Aim of the task: Please give back only the lines below from the one containing "request_wf q →" to the one containing "assert (main_turn fuel", each repeated word for word, both ends included.

(Information shown Opens)

(* ===== verification/Firmware.v ===== *)
(** * The firmware on the registers

    [main] of [src/Firmware/Joystick.c] with the drivers: the start-up, one
    turn of the endless loop, and what the console sees of it. *)

From S2P Require Import Prelude Datatypes StdDescriptors Descriptors State Interfaces Response.
From S2P Require Import Joystick Reports Failsafe HidTask Hardware Lufa Board Device Endpoint.
From S2P Require Import ControlStream Requests Streams Controller ControlFacts EndpointFacts.
From S2P Require Import RequestFacts Driver ControllerFacts.
Import RequestFacts.Demo.

Section main.
Context {H : Type} `{!Mcu H} (fuel : nat).
#[local] Hint Extern 0 (BoardOps _) => exact (lufa_BoardOps fuel) : typeclass_instances.
#[local] Hint Extern 0 (EndpointOps _) => exact (lufa_EndpointOps fuel) : typeclass_instances.

(** [main] up to its loop. *)
Definition main_start (l : lufa H) : option (firmware (lufa H)) :=
  w ← main_init l;
  final (on_usb (SetupHardware fuel;; GlobalInterruptEnable) w).

(** One turn of the loop. *)
Definition main_turn (ram : Z → Z) : M (firmware (lufa H)) unit :=
  HID_Task ram fuel;;
  on_usb (USB_USBTask fuel).
End main.

(** ** Reports on the registers *)

Section reports.
Context {H : Type} `{!Mcu H} `{!McuSpec H} (fuel : nat).
#[local] Hint Extern 0 (BoardOps _) => exact (lufa_BoardOps fuel) : typeclass_instances.
#[local] Hint Extern 0 (EndpointOps _) => exact (lufa_EndpointOps fuel) : typeclass_instances.
#[local] Hint Extern 0 (PlatformView _) => exact (lufa_view fuel) : typeclass_instances.
#[local] Hint Extern 0 (Platform _) => exact (lufa_platform fuel) : typeclass_instances.

(** What the console sent to the OUT endpoint. *)
Definition console_packet (v : hwview) : Prop :=
  ∀ pkt, v_out v = Some pkt → bytes pkt ∧ (length pkt ≤ 64)%nat.

(** The response manager after the request in the OUT bank, if there is one. *)
Definition request_response (ram : Z → Z) (w : firmware (lufa H)) : outcome response unit :=
  match v_out (hw (mcu (usb w))) with
  | None => Ok tt (rsp w)
  | Some pkt => out_spec ram (deref_selected (joy w)) (out_buffer pkt) (out_count pkt) (rsp w)
  end.

(** A turn of the main task on a configured device whose IN bank is free. *)
Lemma HID_Task_registers ram (w : firmware (lufa H)) s0 :
  hw_ok (mcu (usb w)) → view_ok fuel (view (usb w)) → memory_wf (rsp w) (joy w) →
  (∀ a, is_u8 (ram a)) → USB_DeviceState (usb w) = DEVICE_STATE_Configured →
  v_in (hw (mcu (usb w))) = Some [] → console_packet (hw (mcu (usb w))) →
  request_response ram w = Ok tt s0 →
  let j := before_send_joy (joy w) in
  let s := in_reply (deref_selected j) s0 in
  ∃ w', HID_Task ram fuel w = Ok tt w' ∧ hw_ok (mcu (usb w')) ∧
        v_sent (hw (mcu (usb w'))) = v_sent (hw (mcu (usb w))) ++ [replyBuffer s] ∧
        v_out (hw (mcu (usb w'))) = None ∧ joy w' = j ∧ rsp w' = clear_ready s ∧
        has (v_regs (hw (mcu (usb w'))) UCSR1B) (BV RXCIE1) = true ∧
        Z.land (inv8 (v_regs (hw (mcu (usb w'))) PORTD)) LEDS_ALL_LEDS =
          stage_leds (stage_of (joy w)).
Proof.
  intros Hok Hv Hmem Hram Hconf Hin Hpkt Hresp j s.
  assert (ep_in (ep (usb w)) = Some []) as Hin' by exact Hin.
  destruct (HID_Task_post ram fuel w s0) as (w' & Hrun & [Hok' _] & Hpost); try done.
  - destruct Hv. lia.
  - cbn. by rewrite Hconf.
  - split; intros pkt Hp; [by apply Hpkt|]. rewrite Hin' in Hp. by simplify_eq.
  - rewrite Hin' in Hpost. destruct Hpost as (Hj & Hr & He & Hb).
    apply (f_equal ep_sent) in He as Hs. apply (f_equal rx_isr_on) in Hb as Hisr.
    apply (f_equal ep_out) in He as Ho. apply (f_equal leds_lit) in Hb as Hleds. by exists w'.
Qed.

(** C5: On the registers of a microcontroller that behaves as documented, a
    turn of the main task on a configured device whose IN bank is free takes
    the request of the console, if there is one whose reply fits the buffer,
    and hands exactly one packet to the host: the reply that waits, or else
    the 0x30 report of the state that the callback selects; the receive
    interrupt is enabled and the LEDs show the state of the serial link. *)
Theorem HID_Task_on_registers ram (w : firmware (lufa H)) s0 :
  hw_ok (mcu (usb w)) → view_ok fuel (view (usb w)) → memory_wf (rsp w) (joy w) →
  (∀ a, is_u8 (ram a)) → USB_DeviceState (usb w) = DEVICE_STATE_Configured →
  v_in (hw (mcu (usb w))) = Some [] → console_packet (hw (mcu (usb w))) →
  request_response ram w = Ok tt s0 →
  let j := before_send_joy (joy w) in
  let s := in_reply (deref_selected j) s0 in
  ∃ w', HID_Task ram fuel w = Ok tt w' ∧ hw_ok (mcu (usb w')) ∧
        v_sent (hw (mcu (usb w'))) = v_sent (hw (mcu (usb w))) ++ [replyBuffer s] ∧
        v_out (hw (mcu (usb w'))) = None ∧ joy w' = j ∧ rsp w' = clear_ready s ∧
        has (v_regs (hw (mcu (usb w'))) UCSR1B) (BV RXCIE1) = true ∧
        Z.land (inv8 (v_regs (hw (mcu (usb w'))) PORTD)) LEDS_ALL_LEDS =
          stage_leds (stage_of (joy w)).
Proof. exact (HID_Task_registers ram w s0). Qed.

(** The main task of a device that is not configured. *)
Lemma HID_Task_not_configured ram (w : firmware (lufa H)) :
  USB_DeviceState (usb w) ≠ DEVICE_STATE_Configured → HID_Task ram fuel w = Ok tt w.
Proof.
  intros Hst. unfold HID_Task, mbind, M_bind, on_usb, zoom.
  cbn [USB_DeviceConfigured lufa_EndpointOps]. unfold mbind, M_bind, gets, mret, M_ret.
  rewrite bool_decide_eq_false_2 by done. by destruct w.
Qed.

(** When the host selects the configuration while a reply waits (after the
    start-up the packet 0x81 0x01), the turn of the main loop that serves the
    request configures the device, and the next turn of the main task hands
    that reply to the host, as one packet, on an endpoint that was just
    configured. *)
Lemma first_report ram (w : firmware (lufa H)) q idle delays :
  let l := usb w in
  hw_ok (mcu l) → v_ctl (hw (mcu l)) = request_ctl q idle delays → 0 ≤ v_uenum (hw (mcu l)) < 16 →
  request_wf q → bRequest q = USB_Control_Request_code REQ_SetConfiguration →
  bmRequestType q = reqtype REQDIR_HOSTTODEVICE REQTYPE_STANDARD REQREC_DEVICE →
  u8 (wValue q) = 1 → ep_room (view l) → USB_DeviceState l = DEVICE_STATE_Addressed →
  is_u8 (v_regs (hw (mcu l)) PORTD) → is_u8 (v_regs (hw (mcu l)) UCSR1B) →
  Forall (λ n, n < fuel)%nat (v_txd (hw (mcu l))) → (64 < fuel)%nat →
  memory_wf (rsp w) (joy w) → (∀ a, is_u8 (ram a)) → nextPacketReady (rsp w) = true →
  ∃ w1 w2, main_turn fuel ram w = Ok tt w1 ∧ HID_Task ram fuel w1 = Ok tt w2 ∧
    USB_DeviceState (usb w1) = DEVICE_STATE_Configured ∧ endpoints_up (view (usb w1)) ∧
    v_sent (hw (mcu (usb w1))) = v_sent (hw (mcu l)) ∧ written (v_ctl (hw (mcu (usb w1)))) = [[]] ∧
    v_sent (hw (mcu (usb w2))) = v_sent (hw (mcu l)) ++ [replyBuffer (rsp w)] ∧
    nextPacketReady (rsp w2) = false.
Proof.
  intros l Hok Hctl Hn Hwf Hreq Htype Hv Hroom Hst Hpd Hub Htx Hfuel Hmem Hram Hrdy.
  destruct (SetConfiguration_task fuel l q idle delays)
    as (l1 & Hrun & Hok1 & Hwr & Hup & _ & _ & Hst1 & _ & Hregs & Hsent & Htxd); try done.
  { rewrite Hv. done. } { by rewrite Hst. } { lia. }
  rewrite Hv in Hst1. change (negb (1 =? 0) || _) with true in Hst1. cbv iota in Hst1.
  assert (main_turn fuel ram w = Ok tt (set_usb l1 w)) as Hturn.
  { unfold main_turn. run_step (HID_Task_not_configured ram w ltac:(by fold l; rewrite Hst)).
    unfold on_usb, zoom. fold l. by rewrite Hrun. }
  assert (v_out (hw (mcu (usb (set_usb l1 w)))) = None) as Hout by apply (up_out _ Hup).
  destruct (HID_Task_registers ram (set_usb l1 w) (rsp w)) as (w2 & Hrun2 & _ & Hs2 & _ & _ & Hr2 & _);
    try done.
  { destruct Hup as [[Hin _] _ _ _ _ _].
    constructor; cbn; rewrite ?Hregs, ?Htxd; try done. by unfold ep_reg in Hin; cbn in Hin; rewrite Hin. }
  { apply Hup. }
  { intros pkt Hp. by rewrite Hout in Hp. }
  { unfold request_response. by rewrite Hout. }
  exists (set_usb l1 w), w2. split; [done|]. split; [done|]. split; [done|]. split; [done|].
  split; [done|]. split; [done|]. cbn [usb set_usb] in Hs2. rewrite Hs2, Hr2, Hsent.
  unfold in_reply. cbn [rsp set_usb]. by rewrite Hrdy.
Qed.

(** The start-up, with what it leaves. *)
Lemma main_start_run (l : lufa H) :
  hw_ok (mcu l) → is_u8 (v_regs (hw (mcu l)) PORTD) → (v_pll (hw (mcu l)) < fuel)%nat →
  ∃ w, main_start fuel l = Some w ∧ hw_ok (mcu (usb w)) ∧ joy w = main_joystick ∧
    rsp w = set_ready (usb_packet 0x81 0x01 ([0x00; 0x03] ++ mac_address)) response_init ∧
    memory_wf (rsp w) (joy w) ∧ started (view l) (view (usb w)) ∧ ep_room (view (usb w)) ∧
    Z.land (inv8 (v_regs (hw (mcu (usb w))) PORTD)) LEDS_ALL_LEDS = 0 ∧
    Z.land (v_regs (hw (mcu (usb w))) DDRD) LEDS_ALL_LEDS = LEDS_ALL_LEDS ∧
    has (v_regs (hw (mcu (usb w))) UCSR1B) (BV RXCIE1) = false ∧
    has (v_regs (hw (mcu (usb w))) SREG) (BV SREG_I) = true.
Proof.
  intros Hok Hpd Hpll. destruct (start_run fuel (view l) Hpll) as (lv & Hrun & Hst & Hi).
  assert (sim (SetupHardware fuel;; GlobalInterruptEnable) (SetupHardware fuel;; GlobalInterruptEnable))
    as Hsim by solve_sim.
  destruct (sim_Ok _ _ l tt lv Hsim Hok Hrun) as (l' & Hl & <- & Hok').
  set (r := set_ready (usb_packet 0x81 0x01 ([0x00; 0x03] ++ mac_address)) response_init).
  exists {| usb := l'; rsp := r; joy := main_joystick |}.
  split.
  { unfold main_start, main_init. change (final (setup_response_manager response_init)) with (Some r).
    cbn [mbind option_bind]. unfold on_usb, zoom. cbn [usb]. by rewrite Hl. }
  split; [done|]. split; [done|]. split; [done|]. split.
  { split; cbn [rsp joy]; [|by apply idle_report_wf..|vm_compute; split; congruence].
    split; apply (bool_decide_unpack _); vm_compute; exact I. }
  split; [done|]. split; [by eapply started_room|]. cbn [usb].
  split_and!.
  - change (hw (mcu l')) with (mcu (view l')). rewrite (st_portd _ _ Hst). cbn [view mcu set_mcu].
    by_bytes (λ p, Z.land (inv8 (Z.lor (Z.lor p (BV 2)) LEDS_ALL_LEDS)) LEDS_ALL_LEDS = 0).
  - change (hw (mcu l')) with (mcu (view l')). rewrite (st_ddrd _ _ Hst).
    rewrite Z.land_lor_distr_l. apply Z.bits_inj'. intros i Hi'.
    rewrite Z.lor_spec, !Z.land_spec.
    by destruct (Z.testbit LEDS_ALL_LEDS i); rewrite ?andb_false_r, ?orb_true_r.
  - change (hw (mcu l')) with (mcu (view l')). by rewrite (st_uart _ _ Hst).
  - done.
Qed.

End reports.

(** ** Instances *)

Section instances.
#[local] Hint Extern 0 (BoardOps _) => exact (lufa_BoardOps 100) : typeclass_instances.
#[local] Hint Extern 0 (EndpointOps _) => exact (lufa_EndpointOps 100) : typeclass_instances.
#[local] Hint Extern 0 (PlatformView _) => exact (lufa_view 100) : typeclass_instances.

(** A configured device with a free IN bank, whose console asks for the MAC
    address. *)
Definition demo_configured : firmware (lufa hwview) :=
  let l := demo_lufa (demo_header 0 0 0 0) in
  {| usb := set_DeviceState DEVICE_STATE_Configured
       (set_mcu (with_in (Some []) [] (with_out (Some [0x80; 0x02])
                   (with_epreg 1 UECFG0X CFG0_IN (mcu l)))) l);
     rsp := response_init; joy := main_joystick |}.

Lemma demo_memory_wf : memory_wf response_init main_joystick.
Proof.
  split; [|apply idle_report_wf..|vm_compute; split; congruence].
  split; apply (bool_decide_unpack _); vm_compute; exact I.
Qed.

Lemma HID_Task_on_registers_witness :
  ∃ w', HID_Task (λ _, 0) 100 demo_configured = Ok tt w' ∧
        v_sent (mcu (usb w')) = [usb_packet 0x81 0x02 []].
Proof.
  destruct (HID_Task_on_registers 100 (λ _, 0) demo_configured
    (set_ready (usb_packet 0x81 0x02 []) response_init)) as (w' & Hrun & _ & Hsent & _).
  - exact I.
  - constructor; try (unfold is_u8; cbn; lia); [vm_compute; reflexivity|constructor].
  - apply demo_memory_wf.
  - intros a. unfold is_u8. lia.
  - reflexivity.
  - reflexivity.
  - intros pkt Hp. vm_compute in Hp. injection Hp as <-.
    split; [apply (bool_decide_unpack _); vm_compute; exact I|cbn; lia].
  - vm_compute. reflexivity.
  - exists w'. split; [exact Hrun|]. exact Hsent.
Defined.

End instances.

(Information shown Closes)

Answer section:
  request_wf q → bRequest q = USB_Control_Request_code REQ_SetConfiguration →
  bmRequestType q = reqtype REQDIR_HOSTTODEVICE REQTYPE_STANDARD REQREC_DEVICE →
  u8 (wValue q) = 1 → ep_room (view l) → USB_DeviceState l = DEVICE_STATE_Addressed →
  is_u8 (v_regs (hw (mcu l)) PORTD) → is_u8 (v_regs (hw (mcu l)) UCSR1B) →
  Forall (λ n, n < fuel)%nat (v_txd (hw (mcu l))) → (64 < fuel)%nat →
  memory_wf (rsp w) (joy w) → (∀ a, is_u8 (ram a)) → nextPacketReady (rsp w) = true →
  ∃ w1 w2, main_turn fuel ram w = Ok tt w1 ∧ HID_Task ram fuel w1 = Ok tt w2 ∧
    USB_DeviceState (usb w1) = DEVICE_STATE_Configured ∧ endpoints_up (view (usb w1)) ∧
    v_sent (hw (mcu (usb w1))) = v_sent (hw (mcu l)) ∧ written (v_ctl (hw (mcu (usb w1)))) = [[]] ∧
    v_sent (hw (mcu (usb w2))) = v_sent (hw (mcu l)) ++ [replyBuffer (rsp w)] ∧
    nextPacketReady (rsp w2) = false.
Proof.
  intros l Hok Hctl Hn Hwf Hreq Htype Hv Hroom Hst Hpd Hub Htx Hfuel Hmem Hram Hrdy.
  destruct (SetConfiguration_task fuel l q idle delays)
    as (l1 & Hrun & Hok1 & Hwr & Hup & _ & _ & Hst1 & _ & Hregs & Hsent & Htxd); try done.
  { rewrite Hv. done. } { by rewrite Hst. } { lia. }
  rewrite Hv in Hst1. change (negb (1 =? 0) || _) with true in Hst1. cbv iota in Hst1.
  assert (main_turn fuel ram w = Ok tt (set_usb l1 w)) as Hturn.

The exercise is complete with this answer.